CLIA requires that laboratories ensure the accuracy of testing and that the Laboratory verify the accuracy of any test or procedure. This requirement is addressed in 42 CFR 493.1236 and 42 CFR 493.1239. In addition, State Laboratory regulations require laboratories that only perform PPM procedures to establish a Quality Assurance Program that includes the requirement to verify the accuracy of testing at least every 6 months This requirement is addressed in 59A-7.029(3)(b), Florida Administrative Code.

There are two methods of satisfying this requirement. The method your lab uses must be outlined in the Laboratory’s policy and procedure manual and made available to the Agency for Health Care Administration or CLIA Laboratory Program upon request. It also must be reported biennially in your non-waived Laboratory renewal application or in any initial application submitted to establish a new PPMP Laboratory.
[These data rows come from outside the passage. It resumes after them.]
(* ===== verification/PlatformServices.v ===== *)
(** * Platform services: the log and the file handles

    Models src/runtime/lgx_platform_services.c: the log with its filters, its token bucket
    and its rotation, and the handles of the file interface.  What the operating system
    answers to a call is an argument ([answers]); a file is the list of the texts written
    to it, file 0 being [log_path] and file [i] the path followed by [.i] (the names are
    taken to fit their buffers of 512 bytes).  Writing to an open stream does not fail.
    A call that uses a structure already freed, or undefined behaviour of the language, is
    [None]. *)
From S2P Require Import Prelude.

Module PlatformServices.

Definition LGX_LOG_MAX_SIZE : Z := 100 * 1024 * 1024.
Definition LGX_LOG_MAX_ROTATIONS : Z := 5.
Definition LGX_LOG_RATE_LIMIT_DEFAULT : Z := 1000.
Definition LGX_LOG_RATE_WINDOW_NS : Z := 1000000000.

Inductive lgx_log_level_t := LGX_LOG_DEBUG | LGX_LOG_INFO | LGX_LOG_WARN | LGX_LOG_ERROR.
Definition level_number (l : lgx_log_level_t) : Z :=
  match l with LGX_LOG_DEBUG => 0 | LGX_LOG_INFO => 1 | LGX_LOG_WARN => 2 | LGX_LOG_ERROR => 3 end.
Definition log_level_to_string (l : lgx_log_level_t) : string :=
  match l with LGX_LOG_DEBUG => "DEBUG" | LGX_LOG_INFO => "INFO" | LGX_LOG_WARN => "WARN" | LGX_LOG_ERROR => "ERROR" end.
(** A subsystem is the number of its constant. *)
Definition lgx_subsystem_to_string (subsystem : Z) : string :=
  if subsystem =? 0 then "CORE" else if subsystem =? 1 then "MEMORY" else if subsystem =? 2 then "GPU"
  else if subsystem =? 3 then "FS" else if subsystem =? 4 then "TELEMETRY" else if subsystem =? 5 then "LIFECYCLE"
  else if subsystem =? 6 then "HARDWARE" else if subsystem =? 7 then "SECURITY" else if subsystem =? 8 then "NET" else "UNKNOWN".

(** [log_path]: whether there is one; [log_file]: whether the stream on file 0 is open. *)
Record lgx_platform_services := Services {
  min_log_level : Z; subsystem_filter : Z; log_path : bool; log_file : bool;
  log_max_size : Z; log_current_size : Z; log_rotation_enabled : bool;
  rate_limiting_enabled : bool; rate_limit_tokens : Z; rate_limit_max_tokens : Z;
  rate_limit_refill_rate : Z; rate_limit_last_refill : Z; rate_limit_dropped : Z }.
Abbreviation PS := lgx_platform_services (only parsing).
#[export] Instance eta_services : Eta PS := fun s =>
  Services (min_log_level s) (subsystem_filter s) (log_path s) (log_file s) (log_max_size s) (log_current_size s)
    (log_rotation_enabled s) (rate_limiting_enabled s) (rate_limit_tokens s) (rate_limit_max_tokens s)
    (rate_limit_refill_rate s) (rate_limit_last_refill s) (rate_limit_dropped s).
#[export] Instance set_level : Setter min_log_level := ltac:(mk_setter PS Z min_log_level).
#[export] Instance set_filter : Setter subsystem_filter := ltac:(mk_setter PS Z subsystem_filter).
#[export] Instance set_log_file : Setter log_file := ltac:(mk_setter PS bool log_file).
#[export] Instance set_max_size : Setter log_max_size := ltac:(mk_setter PS Z log_max_size).
#[export] Instance set_size : Setter log_current_size := ltac:(mk_setter PS Z log_current_size).
#[export] Instance set_rotation : Setter log_rotation_enabled := ltac:(mk_setter PS bool log_rotation_enabled).
#[export] Instance set_limiting : Setter rate_limiting_enabled := ltac:(mk_setter PS bool rate_limiting_enabled).
#[export] Instance set_tokens : Setter rate_limit_tokens := ltac:(mk_setter PS Z rate_limit_tokens).
#[export] Instance set_max_tokens : Setter rate_limit_max_tokens := ltac:(mk_setter PS Z rate_limit_max_tokens).
#[export] Instance set_refill_rate : Setter rate_limit_refill_rate := ltac:(mk_setter PS Z rate_limit_refill_rate).
#[export] Instance set_last_refill : Setter rate_limit_last_refill := ltac:(mk_setter PS Z rate_limit_last_refill).
#[export] Instance set_dropped : Setter rate_limit_dropped := ltac:(mk_setter PS Z rate_limit_dropped).

Definition size_of (f : list string) : Z := foldr (fun t n => Z.of_nat (String.length t) + n) 0 f.
Record disk := Disk { files : gmap Z (list string); stderr : list string }.

(** The two clocks, as a number and as text; whether fopen succeeds; whether the rename of
    file [i] does, when there is one. *)
Record answers := Answers { now : Z; stamp : string; open_ok : bool; rename_ok : Z -> bool }.

Definition lgx_platform_services_init (out_given config_given alloc_ok mutex_ok path_given : bool) (a : answers) (d : disk)
    : lgx_result_t * option lgx_platform_services * disk :=
  if negb out_given || negb config_given then (LGX_ERROR_INVALID_PARAM, None, d)
  else if negb alloc_ok || negb mutex_ok then (LGX_ERROR_OUT_OF_MEMORY, None, d)
  else
    let opened := path_given && open_ok a in
    let content := default [] (files d !! 0) in
    (LGX_SUCCESS,
     Some (Services 1 0 path_given opened LGX_LOG_MAX_SIZE (if opened then size_of content else 0) true
             true LGX_LOG_RATE_LIMIT_DEFAULT LGX_LOG_RATE_LIMIT_DEFAULT LGX_LOG_RATE_LIMIT_DEFAULT (now a) 0),
     if opened then Disk (<[0 := content]> (files d)) (stderr d) else d).

(** ** Rotation *)
Definition rename (a : answers) (i j : Z) (fs : gmap Z (list string)) : gmap Z (list string) :=
  match fs !! i with
  | Some content => if rename_ok a i then <[j := content]> (delete i fs) else fs
  | None => fs
  end.
Definition rotate_files (a : answers) (fs : gmap Z (list string)) : gmap Z (list string) :=
  let fs := delete (LGX_LOG_MAX_ROTATIONS - 1) fs in
  let fs := foldl (fun fs i => rename a i (i + 1) fs) fs [3; 2; 1] in
  rename a 0 1 fs.
Definition rotate_log_file (a : answers) (s : lgx_platform_services) (d : disk) : lgx_platform_services * disk :=
  if negb (log_path s) || negb (log_rotation_enabled s) then (s, d)
  else
    let fs := rotate_files a (files d) in
    (s <| log_file := open_ok a |> <| log_current_size := 0 |>,
     Disk (if open_ok a then <[0 := []]> fs else fs) (stderr d)).

(** ** The token bucket *)
Definition check_rate_limit (now : Z) (s : lgx_platform_services) : bool * lgx_platform_services :=
  if negb (rate_limiting_enabled s) then (true, s)
  else
    let elapsed_ns := u64 (now - rate_limit_last_refill s) in
    let s :=
      if 0 <? elapsed_ns then
        let tokens_to_add := u64 (elapsed_ns * rate_limit_refill_rate s) / LGX_LOG_RATE_WINDOW_NS in
        if 0 <? tokens_to_add then
          let tokens := u64 (rate_limit_tokens s + tokens_to_add) in
          s <| rate_limit_tokens := if rate_limit_max_tokens s <? tokens then rate_limit_max_tokens s else tokens |>
            <| rate_limit_last_refill := now |>
        else s
      else s in
    if 0 <? rate_limit_tokens s then (true, s <| rate_limit_tokens := rate_limit_tokens s - 1 |>)
    else (false, s <| rate_limit_dropped := u64 (rate_limit_dropped s + 1) |>).

(** ** Writing an entry *)
Definition rotation_due (s : lgx_platform_services) : bool :=
  log_file s && log_rotation_enabled s && (log_max_size s <=? log_current_size s).
Definition output (text : string) (s : lgx_platform_services) (d : disk) : lgx_platform_services * disk :=
  if log_file s then
    (s <| log_current_size := u64 (log_current_size s + Z.of_nat (String.length text)) |>,
     Disk (<[0 := default [] (files d !! 0) ++ [text]]> (files d)) (stderr d))
  else (s, Disk (files d) (stderr d ++ [text])).
Definition write_entry (a : answers) (text : string) (s : lgx_platform_services) (d : disk) : lgx_platform_services * disk :=
  let '(s, d) := if rotation_due s then rotate_log_file a s d else (s, d) in
  output text s d.
(** The text of an entry; [message] is what the format and its arguments make. *)
Definition bracketed (t : string) : string := String.append "[" (String.append t "] ").
Definition newline : string := String (Ascii.ascii_of_nat 10) EmptyString.
Definition entry (a : answers) (tags : list string) (message : string) : string :=
  String.append (foldr (fun t rest => String.append (bracketed t) rest) EmptyString (stamp a :: tags))
    (String.append (String.substring 0 4095 message) newline).

Definition lgx_log_impl (a : answers) (level : lgx_log_level_t) (message : option string) (s : lgx_platform_services) (d : disk)
    : lgx_platform_services * disk :=
  if level_number level <? min_log_level s then (s, d)
  else
    let '(allowed, s) := check_rate_limit (now a) s in
    if negb allowed then (s, d)
    else write_entry a (entry a [log_level_to_string level] (default "(null)"%string message)) s d.

(** ** The global instance *)
Inductive pointer := Null | Live (s : lgx_platform_services) | Freed.
Record platform := Platform { g_platform_services : pointer; world : disk }.

Definition lgx_set_platform_services (services : option lgx_platform_services) (p : platform) : platform :=
  Platform (match services with Some s => Live s | None => Null end) (world p).
(** The instance freed is the global one; the pointer to it stays. *)
Definition lgx_platform_services_shutdown (p : platform) : option (lgx_result_t * platform) :=
  match g_platform_services p with
  | Null => Some (LGX_ERROR_INVALID_PARAM, p)
  | Live s => Some (LGX_SUCCESS, Platform Freed (world p))
  | Freed => None
  end.
Definition with_services (f : lgx_platform_services -> disk -> option (lgx_platform_services * disk)) (p : platform) : option platform :=
  match g_platform_services p with
  | Null => Some p
  | Live s => '(s, d) ← f s (world p); Some (Platform (Live s) d)
  | Freed => None
  end.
1. Peer Review. Every six months a Laboratory would split a patient specimen and create two slides for review. These slides would be reviewed by two qualified testing personnel members (MD, DO, DPM, DDM, CNM, ARNP, PA) and the results of each review documented. The Laboratory director then evaluates the test reports to determine that the same interpretation was made by each provider. Corrective action is required and must be documented on any reports that do not correlate.
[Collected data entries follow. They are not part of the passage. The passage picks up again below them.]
(* ===== verification/Input.v ===== *)
(** * Input

    Models src/input/lgx_input.c: the devices, the state of the keyboard, the mouse and the
    gamepads, and the queue of events.  What the devices and the system answer (which
    capabilities, which events are read, which descriptors are opened) are arguments; the
    numbers of the events are those of the Linux interface.  A descriptor that is closed
    must be open, otherwise the result is [None].  Sums of movements are taken to fit. *)
From S2P Require Import Prelude Buffers.
From Stdlib Require Import Floats.SpecFloat.

Module Input.

Definition MAX_DEVICES : Z := 32.
Definition DEFAULT_QUEUE_SIZE : Z := 256.
Definition DEFAULT_DEADZONE : f32 := f32_lit 15 100.
Definition INPUT_DIR : string := "/dev/input".
Definition LGX_IN_MAX_GAMEPADS : Z := 8.
Definition LGX_PAD_AXIS_COUNT : nat := 6.
(** The keys are numbered from LGX_KEY_A = 0. *)
Definition LGX_KEY_COUNT : Z := 87.

Inductive device_type_t := DEV_NONE | DEV_KEYBOARD | DEV_MOUSE | DEV_GAMEPAD.
#[export] Instance device_type_eq_dec : EqDecision device_type_t.
Proof. solve_decision. Defined.
Record input_device_t := Device {
  fd : Z; dtype : device_type_t; dname : string; path : string; gamepad_id : Z; ff_id : Z }.
Record gamepad_internal_t := Gamepad {
  connected : bool; pname : string; axes : list f32; buttons : Z; deadzone : f32;
  abs_min : Z -> Z; abs_max : Z -> Z; device : option nat }.
Record lgx_in_mouse_state_t := Mouse { mx : Z; my : Z; delta_x : Z; delta_y : Z; scroll : Z; mbuttons : Z }.
Inductive event_data :=
  | KEY_PRESS (key : Z) | KEY_RELEASE (key : Z)
  | MOUSE_BUTTON_DOWN (button : Z) | MOUSE_BUTTON_UP (button : Z) | MOUSE_SCROLL (delta : Z)
  | GAMEPAD_CONNECT (pad_id : Z) | GAMEPAD_DISCONNECT (pad_id : Z)
  | GAMEPAD_BUTTON_DOWN (pad_id button : Z) | GAMEPAD_BUTTON_UP (pad_id button : Z)
  | GAMEPAD_AXIS (pad_id axis : Z) (value : f32).
Record lgx_in_event_t := Event { timestamp_ns : Z; data : event_data }.
Definition no_event : lgx_in_event_t := Event 0 (KEY_PRESS 0).
(* ===== verification/Tools.v ===== *)
(** * Developer tools

    Models src/tools/lgx_tools.c: the performance analyzer (frame times, zones, statistics,
    reports) and the memory tracker.  Times are binary64 numbers; qsort and the formatting
    of the report lines are arguments; a C string is the list of its bytes. *)
From stdpp Require Import sorting.
From S2P Require Import Prelude Bytes Buffers.
From Stdlib Require Import Floats.SpecFloat.

Module Tools.

Definition DEFAULT_MAX_FRAMES : Z := 1000.
Definition DEFAULT_MAX_ZONES : Z := 256.
Definition DEFAULT_MAX_ALLOCATIONS : Z := 4096.
Definition f64_zero : f64 := f64_of_Z 0.
Definition or_default (configured : option Z) (default : Z) : Z :=
  match configured with Some n => if 0 <? n then n else default | None => default end.

(** ** The performance analyzer *)
Record zone_entry_t := Zone { name : list Z; total_ms : f64; call_count : Z }.
Definition no_zone : zone_entry_t := Zone [] f64_zero 0.
Record lgx_perf_analyzer := Analyzer {
  frames : list f64; frame_count : Z; max_frames : Z; frame_head : Z;
  zones : list zone_entry_t; zone_count : Z; max_zones : Z }.
Abbreviation PA := lgx_perf_analyzer (only parsing).
#[export] Instance eta_analyzer : Eta PA := fun a =>
  Analyzer (frames a) (frame_count a) (max_frames a) (frame_head a) (zones a) (zone_count a) (max_zones a).
#[export] Instance set_frames : Setter frames := ltac:(mk_setter PA (list f64) frames).
#[export] Instance set_frame_count : Setter frame_count := ltac:(mk_setter PA Z frame_count).
#[export] Instance set_frame_head : Setter frame_head := ltac:(mk_setter PA Z frame_head).
#[export] Instance set_zones : Setter zones := ltac:(mk_setter PA (list zone_entry_t) zones).
#[export] Instance set_zone_count : Setter zone_count := ltac:(mk_setter PA Z zone_count).

(** The configuration: the sizes of the histories of frames and zones. *)
Definition lgx_perf_create (config : option (Z * Z)) (alloc_ok : bool) : option lgx_perf_analyzer :=
  if negb alloc_ok then None
  else
    let mf := or_default (fst <$> config) DEFAULT_MAX_FRAMES in
    let mz := or_default (snd <$> config) DEFAULT_MAX_ZONES in
    Some (Analyzer (replicate (Z.to_nat mf) f64_zero) 0 mf 0 (replicate (Z.to_nat mz) no_zone) 0 mz).

Definition lgx_perf_record_frame (time_ms : f64) (a : lgx_perf_analyzer) : lgx_perf_analyzer :=
  let a := a <| frames := arr_set (frames a) (frame_head a) time_ms |> in
  let a := a <| frame_head := u32 (frame_head a + 1) mod max_frames a |> in
  if frame_count a <? max_frames a then a <| frame_count := u32 (frame_count a + 1) |> else a.

(** The first of the [zone_count] zones of that name. *)
Definition find_zone (n : list Z) (a : lgx_perf_analyzer) : option (nat * zone_entry_t) :=
  list_find (fun z => name z = n) (take (Z.to_nat (zone_count a)) (zones a)).
Definition lgx_perf_record_zone (n : list Z) (time_ms : f64) (a : lgx_perf_analyzer) : lgx_result_t * lgx_perf_analyzer :=
  match find_zone n a with
  | Some (i, z) => (LGX_SUCCESS, a <| zones := <[i := Zone (name z) (f64_add (total_ms z) time_ms) (u32 (call_count z + 1))]> (zones a) |>)
  | None =>
      if max_zones a <=? zone_count a then (LGX_ERROR_INVALID_PARAM, a)
      else
        (LGX_SUCCESS, a <| zones := arr_set (zones a) (zone_count a) (Zone (take 63 n) time_ms 1) |>
                        <| zone_count := u32 (zone_count a + 1) |>)
  end.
The Laboratory should perform peer review based on a number of slides representative of the Laboratory’s annual testing volume for each PPM procedure. This should include if possible at least one positive and one negative (or one normal and one abnormal) sample. If there are two physicians performing testing in the Laboratory, both should be involved in this program.

In laboratories in which there is only one qualified person, the Laboratory would need to establish a relationship with another licensed Laboratory performing the same testing.

2. Enrollment with a Proficiency Testing Company. Many Proficiency Testing (PT) companies offer a limited number of PT samples for “unregulated” tests. CLIA classifies PPMPs as “unregulated”. You may elect to enroll with a company that offers a Microscopy PT program. Following is a list of PT programs that offer PPM Modules:

This is not an endorsement of any PT testing company

If you elect to enroll with a PT company, you can determine accuracy based on the scoring of your PT samples. Please note: You may not send these PT samples out of the Laboratory for any reason. This is considered PT Referral and is prohibited under CLIA.

Regardless of the method, you must keep a copy of all PT/Quality Assurance records for a minimum of two years. These records include: procedures for PT sample preparation and handling, PT sample testing procedure, PT program submission forms, PT program evaluation reports, and any corrective action documentation.